L’ancien président américain Joe Biden a vivement critiqué mardi la politique de la nouvelle administration en matière de sécurité sociale, mettant en garde contre un élargissement des divisions internes dans le pays. Il s’agissait de son premier grand discours public depuis le retour du président Donald Trump à la Maison Blanche.
Lors de la conférence des « Défenseurs, conseillers et représentants des personnes handicapées » à Chicago, Biden, âgé de 82 ans, a déclaré :
« Nous ne pouvons pas continuer en tant que nation aussi divisée, avec un tel niveau de fracture. »
Il a ajouté : « Nous n’avons jamais vu une division de cette nature auparavant », en faisant référence au fossé croissant entre les partisans de Trump et les démocrates.
Sur un ton posé, Biden a lancé une attaque sévère contre les politiques sociales de la nouvelle administration, l’accusant d’avoir causé d’importants dommages en moins de 100 jours de pouvoir. Il a notamment signalé le licenciement d’environ 7 000 employés publics, ce qui a engendré de fortes perturbations, notamment la mise hors service de certains sites officiels à cause de la réduction des budgets alloués aux technologies de l’information.
Pour rappel, la sécurité sociale est un programme fédéral américain qui fournit une aide financière aux retraités, aux personnes handicapées, ou encore aux familles des travailleurs décédés.

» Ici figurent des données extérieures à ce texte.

Section Dangling.
Context (st : PyxmParser.t) (t0 t1 t2 : Token).
Hypothesis H0 : tokens st !! pos st = Some t0.
Hypothesis Ht0 : tok_type t0 = STMT_OPEN.
Hypothesis H1 : tokens st !! S (pos st) = Some t1.
Hypothesis Ht1 : tok_type t1 = STMT_CONTENT.
Hypothesis H2 : tokens st !! S (S (pos st)) = Some t2.
Hypothesis Ht2 : tok_type t2 = STMT_CLOSE.
Hypothesis Hkw : in_list (PyStr.strip (tok_value t1)) parent_keywords = true.

Lemma parse_statement_parent_keyword fuel :
  _parse_statement (S fuel) st = Done None st.
Proof using All.
  cbn [_parse_statement].
  rewrite (bind_Done _ _ _ _ _ (expect_Done STMT_OPEN st t0 H0 Ht0)).
  rewrite (bind_Done _ _ _ _ _
             (expect_Done STMT_CONTENT (PyxmParser.mk _ _ _) t1 H1 Ht1)).
  rewrite (bind_Done _ _ _ _ _
             (expect_Done STMT_CLOSE (PyxmParser.mk _ _ _) t2 H2 Ht2)).
  cbv zeta. rewrite Hkw.
  assert (Hno : ∀ p, In p ["if "; "for "; "component "; "block "; "slot"; "raw"] →
                     PyStr.startswith p (PyStr.strip (tok_value t1)) = false).
  { intros p Hp.
    destruct (in_parent_keywords _ Hkw) as [-> | [-> | [-> | [-> | [-> | [-> | ->]]]]]];
      cbn [In] in Hp; intuition (subst; reflexivity). }
  rewrite !Hno by (cbn [In]; tauto).
  cbv beta iota. cbn [tokens pos ast].
  replace (S (S (S (pos st))) - 3)%nat with (pos st) by lia. by rewrite mk_eta.
Qed.

Lemma parse_node_parent_keyword fuel :
  _parse_node fuel st = OutOfFuel ∨ _parse_node fuel st = Done None st.
Proof using All.
  destruct fuel as [|[|fuel]]; [by left| |]; cbn [_parse_node];
    rewrite (bind_Done _ _ _ _ _ (current_Done st t0 H0)), Ht0; cbv iota.
  - by left.
  - right. apply parse_statement_parent_keyword.
Qed.

Lemma parent_keyword_not_at_end : is_at_end_of st = false.
Proof using H0 Ht0.
  unfold is_at_end_of. rewrite (current_of_lookup _ _ H0), Ht0.
  by apply bool_decide_eq_false_2.
Qed.

Lemma peek_parent_keyword : peek_of 1 st = t1.
Proof using H1. unfold peek_of. by rewrite Nat.add_1_r, H1. Qed.

Lemma parse_loop_parent_keyword fuel root blocks :
  parse_loop fuel root blocks st = OutOfFuel.
Proof using All.
  revert root blocks. induction fuel as [|fuel IH]; intros root blocks; [done|].
  cbn [parse_loop].
  rewrite (bind_Done _ _ _ _ _ (is_at_end_false st t0 H0 ltac:(congruence))).
  destruct (parse_node_parent_keyword fuel) as [Hn | Hn].
  - unfold bind. by rewrite Hn.
  - rewrite (bind_Done _ _ _ _ _ Hn). apply IH.
Qed.

Lemma children_until_parent_keyword fuel node end_tags :
  existsb (fun tag => is_end_tag_of tag st) end_tags = false →
  _parse_children_until fuel node end_tags st = OutOfFuel.
Proof using All.
  intros Hend. revert node. induction fuel as [|fuel IH]; intros node; [done|].
  cbn [_parse_children_until]. rewrite parent_keyword_not_at_end, Hend.
  destruct (parse_node_parent_keyword fuel) as [Hn | Hn].
  - unfold bind. by rewrite Hn.
  - rewrite (bind_Done _ _ _ _ _ Hn). apply IH.
Qed.

Lemma if_loop_parent_keyword fuel node :
  PyStr.strip (tok_value t1) ≠ "endif" → PyStr.strip (tok_value t1) ≠ "else" →
  if_loop fuel node st = OutOfFuel.
Proof using All.
  intros Hne1 Hne2.
  assert (E1 : _is_end_tag "endif" st = Done false st).
  { unfold _is_end_tag, is_end_tag_of. rewrite peek_parent_keyword.
    by rewrite (proj2 (String.eqb_neq _ _) Hne1), andb_false_r. }
  assert (E2 : _is_end_tag "else" st = Done false st).
  { unfold _is_end_tag, is_end_tag_of. rewrite peek_parent_keyword.
    by rewrite (proj2 (String.eqb_neq _ _) Hne2), andb_false_r. }
  assert (E3 : _is_elif st = Done false st).
  { unfold _is_elif. rewrite peek_parent_keyword.
    assert (Helif : PyStr.startswith "elif " (PyStr.strip (tok_value t1)) = false)
      by (by destruct (in_parent_keywords _ Hkw)
               as [-> | [-> | [-> | [-> | [-> | [-> | ->]]]]]]).
    by rewrite Helif, andb_false_r. }
  revert node. induction fuel as [|fuel IH]; intros node; [done|].
  cbn [if_loop].
  rewrite (bind_Done _ _ _ _ _ (is_at_end_false st t0 H0 ltac:(congruence))).
  rewrite (bind_Done _ _ _ _ _ E1), (bind_Done _ _ _ _ _ E2), (bind_Done _ _ _ _ _ E3).
  destruct (parse_node_parent_keyword fuel) as [Hn | Hn].
  - unfold bind. by rewrite Hn.
  - rewrite (bind_Done _ _ _ _ _ Hn). apply IH.
Qed.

Biden a souligné que la sécurité sociale représentait une « promesse sacrée », en déclarant :
« Les gens sont réellement inquiets en ce moment… Pour la première et unique fois dans l’histoire, il existe une crainte que le versement des prestations de sécurité sociale soit retardé ou suspendu. »
À la fin de son intervention, Biden est descendu lentement de l’estrade, puis a brièvement échangé quelques mots avec des membres du public installés aux premiers rangs.
Rappelons que Biden s’était retiré de la course présidentielle en juillet dernier, à la suite d’une performance jugée faible lors d’un débat télévisé, ce qui avait accentué les inquiétudes au sein du Parti démocrate quant à son âge et à ses capacités mentales. L’ancienne vice-présidente Kamala Harris avait alors pris le relais en tant que candidate du parti démocrate, mais elle a perdu l’élection face à Trump.